**EXERCISE INSTRUCTIONS:** Would you reproduce exactly the lines below from the one holding "num_div : num_scope." through the one holding "0 <= shr_m mrs", inclusive, and no others?

**MATERIAL TO PROCESS:**
(** * Thumbnail generator: canvas compositor, generation service and UI state

    A shallow embedding of the application:

    - [src/App.tsx]: [drawCanvas] (module [Canvas]) and the [App] component
      (module [App]), whose React state is a record and whose handlers,
      effects and promise continuations are state transformers;
    - the generation service ([generateThumbnail], [getPromptSuggestions]),
      module [Service], with the remote models as functions that answer or
      throw;
    - JavaScript numbers are IEEE 754 binary64 values: module [Binary64]
      takes the operations of the standard library's [SpecFloat] at
      precision 53 and proves, from their definitions, the rounding facts the
      canvas arithmetic needs.

    - [src/components/Loader.tsx] rotates the messages of the loading
      indicator (module [Loader]); the page sees it as the view
      [LoaderView].

    Each module of definitions is followed by the facts proved about it;
    the modules [CanvasProperties], [ServiceProperties], [AppProperties] and
    [LoaderProperties] hold further properties of the same code. *)

From Stdlib Require Import ZArith Lia Reals Lra Bool List String Ascii.
From Stdlib Require Import Floats.SpecFloat.
Import ListNotations.

Local Open Scope Z_scope.

(** * JavaScript numbers *)

Module Binary64.

Definition prec : Z := 53.
Definition emax : Z := 1024.

(** A JavaScript Number: a binary64 value. *)
Definition Number : Type := spec_float.

Definition NaN : Number := S754_nan.

(** [ToNumber] of an integer value (exact below [2^53]). *)
Definition num_of_Z (z : Z) : Number := binary_normalize prec emax z 0 false.

Definition num_mul : Number -> Number -> Number := SFmul prec emax.
Definition num_div : Number -> Number -> Number := SFdiv prec emax.
Definition num_sub : Number -> Number -> Number := SFsub prec emax.

(** [a > b] *)
Definition num_gt (a b : Number) : bool := SFltb b a.

(** [Math.abs] *)
Definition Math_abs : Number -> Number := SFabs.

(** [Math.round]: the nearest integer, ties towards +infinity; [None]
    stands for the results that are not integers (NaN, the infinities). *)
Definition Math_round (x : Number) : option Z :=
  match x with
  | S754_zero _ => Some 0
  | S754_finite s m e =>
      let v := cond_Zopp s (Zpos m) in
      Some (if 0 <=? e then v * 2 ^ e else (2 * v + 2 ^ (- e)) / 2 ^ (1 - e))
  | S754_infinity _ | S754_nan => None
  end.

(** The literal [0.01]: the double nearest to one hundredth,
    [0x1.47ae147ae147bp-7]. *)
Definition literal_0_01 : Number := S754_finite false 5764607523034235 (-59).

Declare Scope num_scope.
Delimit Scope num_scope with num.
Bind Scope num_scope with Number.
Infix "*" := num_mul : num_scope.
Infix "/" := num_div : num_scope.
Infix "-" := num_sub : num_scope.
Infix ">" := num_gt : num_scope.

(** ** Real values of doubles, for the proofs *)

Definition bpow (e : Z) : R := powerRZ 2 e.

Definition F2R (m e : Z) : R := (IZR m * bpow e)%R.

(** Position of a real [x] relative to the grid point [m * 2^e]. *)
Definition inbetween (m e : Z) (l : location) (x : R) : Prop :=
  match l with
  | loc_Exact => x = (IZR m * bpow e)%R
  | loc_Inexact Lt => (IZR m * bpow e < x < (IZR m + 1 / 2) * bpow e)%R
  | loc_Inexact Eq => x = ((IZR m + 1 / 2) * bpow e)%R
  | loc_Inexact Gt => ((IZR m + 1 / 2) * bpow e < x < (IZR m + 1) * bpow e)%R
  end.

Definition inb_rec (mrs : shr_record) (e : Z) (x : R) : Prop :=
  0 <= shr_m mrs /\ inbetween (shr_m mrs) e (loc_of_shr_record mrs) x.

(** Values with a mantissa of at most 53 bits: the points against which
    a rounded result can be compared without loss. *)
Definition grid (y : R) : Prop :=
  exists m e, 0 <= m < 2 ^ prec /\ y = F2R m e.

(** [x] is the finite positive double of value [v], in the normal range. *)
Definition normal (x : Number) (v : R) : Prop :=
  exists m e, x = S754_finite false m e
    /\ bounded prec emax m e = true
    /\ 2 ^ (prec - 1) <= Zpos m < 2 ^ prec
    /\ v = F2R (Zpos m) e.

(** [v] is a grid point nearest to [x]. *)
Definition nearest (x v : R) : Prop :=
  forall y, grid y -> (Rabs (v - x) <= Rabs (y - x))%R.

(** Rounding [x] to [v] crosses no grid point. *)
Definition squeeze (x v : R) : Prop :=
  (forall y, grid y -> (y <= x)%R -> (y <= v)%R)
  /\ (forall y, grid y -> (x <= y)%R -> (v <= y)%R).

(** ** Rounding facts *)

Lemma bpow_pos e : (0 < bpow e)%R.
Proof. apply powerRZ_lt; lra. Qed.

Lemma bpow_add a b : bpow (a + b) = (bpow a * bpow b)%R.
Proof. apply powerRZ_add; lra. Qed.

Lemma bpow_0 : bpow 0 = 1%R.
Proof. reflexivity. Qed.

Lemma bpow_1 : bpow 1 = 2%R.
Proof. unfold bpow; simpl; lra. Qed.

Lemma bpow_succ e : bpow (e + 1) = (2 * bpow e)%R.
Proof. rewrite bpow_add, bpow_1; lra. Qed.

Lemma bpow_IZR e : 0 <= e -> bpow e = IZR (2 ^ e).
Proof.
  intros He. pattern e. apply natlike_ind; trivial.
  intros x Hx IH. unfold Z.succ. rewrite bpow_succ, IH, Z.pow_add_r by lia.
  rewrite Z.pow_1_r, mult_IZR. lra.
Qed.

Lemma bpow_le a b : a <= b -> (bpow a <= bpow b)%R.
Proof.
  intros Hab. replace b with (a + (b - a)) by lia.
  rewrite bpow_add, (bpow_IZR (b - a)) by lia.
  assert (1 <= 2 ^ (b - a)) by (apply Z.le_trans with (2 ^ 0); [simpl; lia | apply Z.pow_le_mono_r; lia]).
  apply IZR_le in H. pose proof (bpow_pos a). nra.
Qed.

Lemma bpow_lt a b : a < b -> (bpow a < bpow b)%R.
Proof.
  intros Hab. apply Rlt_le_trans with (bpow (a + 1)).
  - rewrite bpow_succ. pose proof (bpow_pos a). lra.
  - apply bpow_le. lia.
Qed.

Lemma pow2_lt_inv a b : 2 ^ a < 2 ^ b -> a < b.
Proof.
  intros H. destruct (Z.lt_ge_cases a b) as [ | Hba]; trivial. exfalso.
  destruct (Z.lt_ge_cases b 0) as [Hb | Hb].
  - rewrite (Z.pow_neg_r 2 b) in H by trivial.
    pose proof (Z.pow_nonneg 2 a). lia.
  - pose proof (Z.pow_le_mono_r 2 b a). lia.
Qed.

Lemma digits2_pos_bounds p :
  2 ^ (Zpos (digits2_pos p) - 1) <= Zpos p < 2 ^ Zpos (digits2_pos p).
Proof.
  induction p as [p IH | p IH | ]; simpl digits2_pos.
  - rewrite Pos2Z.inj_succ. replace (Z.succ (Z.pos (digits2_pos p)) - 1) with (Z.pos (digits2_pos p) - 1 + 1) by lia.
    rewrite !Z.pow_succ_r by lia. rewrite Z.pow_add_r by lia. lia.
  - rewrite Pos2Z.inj_succ. replace (Z.succ (Z.pos (digits2_pos p)) - 1) with (Z.pos (digits2_pos p) - 1 + 1) by lia.
    rewrite !Z.pow_succ_r by lia. rewrite Z.pow_add_r by lia. lia.
  - simpl. lia.
Qed.

Lemma digits2_pos_unique p d :
  2 ^ (d - 1) <= Zpos p < 2 ^ d -> Zpos (digits2_pos p) = d.
Proof.
  intros [Hlo Hhi]. pose proof (digits2_pos_bounds p) as [Hl Hh].
  assert (d - 1 < Zpos (digits2_pos p)).
  { apply (Z.pow_lt_mono_r_iff 2); lia. }
  assert (0 <= d).
  { destruct (Z.le_gt_cases 0 d); trivial. rewrite (Z.pow_neg_r 2 d) in Hhi by lia. lia. }
  assert (Zpos (digits2_pos p) - 1 < d).
  { apply (Z.pow_lt_mono_r_iff 2); lia. }
  lia.
Qed.

Lemma inb_rec_of_loc m e l x :
  0 <= m -> inbetween m e l x -> inb_rec (shr_record_of_loc m l) e x.
Proof.
  intros Hm H. split; destruct l as [ | [ | | ] ]; simpl; trivial.
Qed.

**ANSWER TO THIS EXERCISE:**
Infix "/" := num_div : num_scope.
Infix "-" := num_sub : num_scope.
Infix ">" := num_gt : num_scope.

(** ** Real values of doubles, for the proofs *)

Definition bpow (e : Z) : R := powerRZ 2 e.

Definition F2R (m e : Z) : R := (IZR m * bpow e)%R.

(** Position of a real [x] relative to the grid point [m * 2^e]. *)
Definition inbetween (m e : Z) (l : location) (x : R) : Prop :=
  match l with
  | loc_Exact => x = (IZR m * bpow e)%R
  | loc_Inexact Lt => (IZR m * bpow e < x < (IZR m + 1 / 2) * bpow e)%R
  | loc_Inexact Eq => x = ((IZR m + 1 / 2) * bpow e)%R
  | loc_Inexact Gt => ((IZR m + 1 / 2) * bpow e < x < (IZR m + 1) * bpow e)%R
  end.

Definition inb_rec (mrs : shr_record) (e : Z) (x : R) : Prop :=
  0 <= shr_m mrs /\ inbetween (shr_m mrs) e (loc_of_shr_record mrs) x.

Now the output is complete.